Organic growth driven by memory quality. Jenova has grown to over $1M ARR and 200,000 user signups across more than 70 countries, with nearly 100% of that being growth organic. Within the roleplay segment (~30% of all users and the platform's most popular agent), approximately 60% of new paying users come through word of mouth and community recommendation. Memory quality is the feature cited most often when users recommend Jenova. The number one reason users choose Jenova over dedicated roleplay AI products is the quality of its Pinecone-powered knowledge infrastructure.

High-value retention. Top power users concentrated in memory-intensive workflows like roleplay, creative writing, and long-running specialist research, spend $500–$2,000 per month. This includes businesses and organizations like the Central Bank of Nicaragua. The accumulated context from hundreds of sessions cannot be replicated on any competing platform. That accumulated knowledge is the definition of a switching cost.

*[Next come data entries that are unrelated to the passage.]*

(** C6. Whatever calls reach a playback that [newNativePlayback] built, in
    whatever order and with whatever objects and times, every one returns: no
    index is out of range and every loop ends.  Afterwards at most 64 units
    are pending, the active layer is a layer of the chain, all layers up to it
    are valid, and while one is active the playback is started, in state
    "playing" and not in a stall. *)
Theorem playback_never_fails (c : Catalog) names tgt sim mb tl path (p0 : nativePlayback) (es : list pevent) :
  newNativePlayback c names tgt sim mb tl path = Ret p0 ->
  exists p, run_events p0 es = Ret p /\
    Z.of_nat (size (pending p)) <= maxPendingUnits /\ -1 <= active p < len (tracks p) /\
    (forall i, Z.of_nat i <= active p -> valid p !! i = Some true) /\
    (0 <= active p -> started p = true /\ is_Some (lastPresented p) /\ stallStarted p = zeroTime /\
       state p = "playing"%string).
Proof.
  intros H. apply newNativePlayback_inv in H.
  destruct (run_events_total p0 es H) as (p & Hp & []). exists p.
  split_and!; [done | done | lia | lia | done | done].
Qed.

Lemma playback_never_fails_witness :
  exists p0, svc_playback = Ret p0 /\ exists p, run_events p0 svc_stalled = Ret p /\
    Z.of_nat (size (pending p)) <= maxPendingUnits /\ -1 <= active p < len (tracks p) /\
    (forall i, Z.of_nat i <= active p -> valid p !! i = Some true) /\
    (0 <= active p -> started p = true /\ is_Some (lastPresented p) /\ stallStarted p = zeroTime /\
       state p = "playing"%string).
Proof.
  eexists. split; [vm_compute; reflexivity|].
  eapply (playback_never_fails svc_catalog svc_names "video/s2" true 0 (100 * Millisecond) "").
  vm_compute; reflexivity.
Defined.

(** C7. When an iteration of [advance] presents a unit, that unit is the
    earliest one after the last presented timestamp, its deadline has passed,
    every layer up to the new active one is in the unit with the same
    timestamp and independence, and the active layer is higher than before
    only if the unit is independent.  The unit leaves the queue. *)
Theorem advance_presents_decodable (p r : nativePlayback) (now : Z) :
  pb_inv p -> 0 <= active p -> advance_step now p = Ret (r, false) ->
  exists u base, pending p !! unitKey u = Some u /\ layers u !! 0 = Some base /\
    lastPresented r = Some (timestampUs base) /\ presentationDeadline p (timestampUs base) <= now /\
    (forall last, lastPresented p = Some last -> last < timestampUs base) /\
    (forall k u' ts, pending p !! k = Some u' -> timestamp u' = (ts, true) -> fresh p ts = true ->
       timestampUs base <= ts) /\
    (forall j, 0 <= j <= active r -> exists l, layers u !! j = Some l /\
       timestampUs l = timestampUs base /\ independent l = independent base) /\
    (independent base = false -> active r <= active p) /\
    pending r !! unitKey u = None.
Proof.
  intros Hi Ha Hr. destruct (advance_step_spec now p Hi Ha) as (q & o & _ & Hnu & _ & Hstep).
  destruct (nu_sub _ _ _ Hnu) as (m & -> & Hm).
  destruct o as [u|]; [|congruence]. destruct Hstep as (ts & Ht & Hf & Hstep).
  destruct (Z.ltb_spec now (presentationDeadline p ts)); [congruence|].
  destruct Hstep as (v & _ & _ & Hstep). cbv zeta in Hstep. rewrite Hstep in Hr.
  destruct (Z.ltb_spec (next_active p u) 0); [done|]. injection Hr as <-.
  destruct (nu_some _ _ _ Hnu u eq_refl) as (Hu & _ & Hmin). cbn in Hu.
  eapply lookup_weaken in Hu; [|exact Hm]. pose proof (inv_units p Hi _ _ Hu) as [_ _ Hlay _].
  unfold next_active in *. destruct (completePrefix p u) as [prefix ind] eqn:Hc.
  apply completePrefix_spec in Hc as [_ Hc].
  destruct Hc as (base & Hbase & Hind & Hj); [destruct ind; lia|].
  assert (ts = timestampUs base) as ->.
  { rewrite (timestamp_base u base Hbase) in Ht by (intros i l Hl; apply Hlay in Hl; lia). by injection Ht. }
  exists u, base. split_and!; [done | done | cbn; unfold layer_at; by rewrite Hbase | done | | | | |].
  - intros last Hl. unfold fresh in Hf. rewrite Hl in Hf. lia.
  - intros k u' ts' Hu' Ht' Hf'. eapply not_after_le; [by eapply Hmin | done | done].
  - intros j Hj'. apply Hj. cbn in Hj'. destruct ind; lia.
  - cbn. intros E. rewrite E in Hind. subst ind. lia.
  - cbn. by rewrite lookup_delete_eq.
Qed.

Lemma advance_presents_decodable_witness :
  let p := get (svc_after (svc_unit 1 0 1000000 true 1000000 ++ [advance_at 1100000] ++
                           svc_unit 1 1 1040000 false 1110000)) in
  exists r, advance_step 1140000000 p = Ret (r, false) /\
  exists u base, pending p !! unitKey u = Some u /\ layers u !! 0 = Some base /\
    lastPresented r = Some (timestampUs base) /\ presentationDeadline p (timestampUs base) <= 1140000000 /\
    (forall last, lastPresented p = Some last -> last < timestampUs base) /\
    (forall k u' ts, pending p !! k = Some u' -> timestamp u' = (ts, true) -> fresh p ts = true ->
       timestampUs base <= ts) /\
    (forall j, 0 <= j <= active r -> exists l, layers u !! j = Some l /\
       timestampUs l = timestampUs base /\ independent l = independent base) /\
    (independent base = false -> active r <= active p) /\
    pending r !! unitKey u = None.
Proof.
  intros p. assert (Hi : pb_inv p).
  { apply get_inv; [vm_compute; reflexivity|]. eexists. vm_compute; reflexivity. }
  assert (exists r, advance_step 1140000000 p = Ret (r, false)) as [r Hr].
  { eexists. vm_compute; reflexivity. }
  exists r. split; [exact Hr|].
  apply (advance_presents_decodable p r 1140000000); [exact Hi | vm_compute; congruence | exact Hr].
Defined.

(** While a layer is active, [advance] never moves the presented
    timestamp back, and when it returns with a layer still active nothing that
    is pending is due: the next deadline lies in the future. *)
Theorem advance_leaves_nothing_due (p r : nativePlayback) (now last : Z) :
  pb_inv p -> 0 <= active p -> advance now p = Ret r -> lastPresented p = Some last ->
  (exists last', lastPresented r = Some last' /\ last <= last') /\
  (0 <= active r -> forall d, (nextAdvanceDeadline r).2 = Some d -> now < d).
Proof.
  intros Hi Ha Hr Hl. unfold advance in Hr.
  destruct (simulated p) eqn:Hs.
  2: { destruct (inv_simulated p Hi Hs). lia. }
  cbn [negb] in Hr. rewrite (proj2 (Z.ltb_ge _ _) Ha) in Hr.
  destruct (advance_loop_order now _ p r Hi Hs Ha Hr) as [Hmono Hdue].
  split; [|exact Hdue]. apply (Hmono last). by exists last.
Qed.

Lemma advance_leaves_nothing_due_witness :
  let p := get (svc_after svc_playing) in
  exists r, advance 1180000000 p = Ret r /\
  (exists last', lastPresented r = Some last' /\ 1040000 <= last') /\
  (0 <= active r -> forall d, (nextAdvanceDeadline r).2 = Some d -> 1180000000 < d).
Proof.
  intros p. assert (Hi : pb_inv p).
  { apply get_inv; [vm_compute; reflexivity|]. eexists. vm_compute; reflexivity. }
  destruct (advance_total 1180000000 p Hi) as (r & Hr & _).
  exists r. split; [exact Hr|].
  apply (advance_leaves_nothing_due p r 1180000000 1040000);
    [exact Hi | vm_compute; congruence | exact Hr | vm_compute; reflexivity].
Defined.

(** C8. When the timer fires for the deadline that [nextAdvanceDeadline]
    returned, [advance] does something: it presents a unit, or the active
    layer is lost and playback stalls.  So [run] does not spin on a deadline
    that has passed. *)
Theorem timer_makes_progress (p q : nativePlayback) (d now : Z) :
  pb_inv p -> nextAdvanceDeadline p = (q, Some d) -> d <= now ->
  exists r, advance now q = Ret r /\
    ((length (played q) < length (played r))%nat \/ (0 <= active q /\ active r = -1)).
Proof.
  intros Hi Hd Hle. pose proof (nextAdvanceDeadline_inv p Hi) as [Hq _].
  pose proof (nextAdvanceDeadline_again p Hi) as Hagain. rewrite Hd in Hq, Hagain. cbn [fst snd] in *.
  unfold advance. destruct (simulated q) eqn:Hs; cbn [negb].
  2: { unfold nextAdvanceDeadline in Hagain. by rewrite Hs in Hagain. }
  destruct (Z.ltb_spec (active q) 0).
  - destruct (tryStart_progress now q d Hq Hs ltac:(lia) Hagain Hle) as (r & Hr & Hlt). eauto.
  - destruct (advance_loop_progress now (S (size (pending q))) q d Hq Hs ltac:(lia) ltac:(lia) Hagain Hle)
      as (r & Hr & [Hlt|Hstall]); eauto.
Qed.

Lemma timer_makes_progress_witness :
  let p := get (svc_after (svc_unit 1 0 1000000 true 1000000)) in
  exists q, nextAdvanceDeadline p = (q, Some 1100000000) /\
  exists r, advance 1100000000 q = Ret r /\
    ((length (played q) < length (played r))%nat \/ (0 <= active q /\ active r = -1)).
Proof.
  intros p. assert (Hi : pb_inv p).
  { apply get_inv; [vm_compute; reflexivity|]. eexists. vm_compute; reflexivity. }
  eexists. split; [vm_compute; reflexivity|].
  eapply (timer_makes_progress p _ 1100000000); [exact Hi | vm_compute; reflexivity | lia].
Defined.

(** C9. No wake-up is lost: in every state that [run] and the reader
    goroutines can reach, either a wake-up token is pending or the timer is
    armed for exactly the deadline that the current state asks for. *)
Theorem run_no_lost_wakeup (c : Catalog) names tgt sim mb tl path (p0 : nativePlayback) (r0 r : runState) :
  newNativePlayback c names tgt sim mb tl path = Ret p0 -> run_start p0 r0 -> rtc run_step r0 r ->
  wake (playback r) = true \/ advanceC r = (nextAdvanceDeadline (playback r)).2.
Proof.
  intros Hp Hr0 Hsteps. apply newNativePlayback_inv in Hp.
  assert (H0 : run_inv r0).
  { inversion Hr0 as [p q m now Hq]; subst. apply schedule_inv.
    destruct (snapshot_spec now p0 Hp) as (q' & m' & Hq' & Hi & _). congruence. }
  assert (Hr : run_inv r); [|apply Hr].
  clear Hr0 Hp. induction Hsteps as [|r0 r1 r2 Hs _ IH]; [done|]. apply IH. by eapply run_step_inv.
Qed.

(** The run of [svc_playback], before and after its first object. *)
Definition svc_start : outcome (nativePlayback * playbackMetrics) := snapshot 0 (get svc_playback).
Definition svc_run0 : runState :=
  match svc_start with Ret (q, _) => schedule q | _ => mkRun (get Panic) None end.
Definition svc_run1 : runState :=
  mkRun (get (addObject "video/s0" 1 0 (loc_headers 1000000 0 true) 100 1000000000 (playback svc_run0)))
    (advanceC svc_run0).

Lemma svc_run_start : run_start (get svc_playback) svc_run0.
Proof.
  unfold svc_run0. destruct svc_start as [[q m]| |] eqn:E; [by apply (run_started _ _ m 0)| |];
    vm_compute in E; discriminate E.
Qed.

Lemma svc_run_step : run_step svc_run0 svc_run1.
Proof.
  unfold svc_run1. destruct svc_run0 as [p c] eqn:E. cbn [playback advanceC].
  apply (run_object p c "video/s0" 1 0 (loc_headers 1000000 0 true) 100 1000000000).
  assert (Hp : p = playback svc_run0) by (by rewrite E). subst p. vm_compute. reflexivity.
Qed.

Lemma run_no_lost_wakeup_witness :
  run_start (get svc_playback) svc_run0 /\ run_step svc_run0 svc_run1 /\
  (wake (playback svc_run1) = true \/ advanceC svc_run1 = (nextAdvanceDeadline (playback svc_run1)).2).
Proof.
  split; [exact svc_run_start|]. split; [exact svc_run_step|].
  apply (run_no_lost_wakeup svc_catalog svc_names "video/s2" true 0 (100 * Millisecond) ""
           (get svc_playback) svc_run0); [vm_compute; reflexivity | exact svc_run_start |].
  eapply rtc_l; [exact svc_run_step | apply rtc_refl].
Defined.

Operational reliability. Zero Pinecone-related production incidents since launch. For a platform where memory reliability is part of the product promise, that track record matters.

Next up: multimodal retrieval and proactive agents

Jenova's roadmap deepens its investment in Pinecone-powered retrieval. Near-term, the team is extending retrieval to cover image content via multimodal embeddings, giving agents like the Manga Creator the ability to retrieve from a user's visual history semantically rather than structurally. After that, async and background agent capabilities will allow agents to retrieve and process context proactively. A stock analyst that surfaces relevant portfolio context before the user asks, or a creative agent that prepares continuity context before a session begins.

When Jenova opens its platform to external developers through its upcoming Managed Agent API, third-party agents will be able to build on the same stack that powers Jenova's first-party agents, with fully managed memory, RAG, and agent workflow orchestration included. The same Pinecone-powered infrastructure that drives Jenova's retrieval layer will be available to every agent on the platform, making persistent, retrieval-backed knowledge a platform-level capability rather than something each developer has to build from scratch.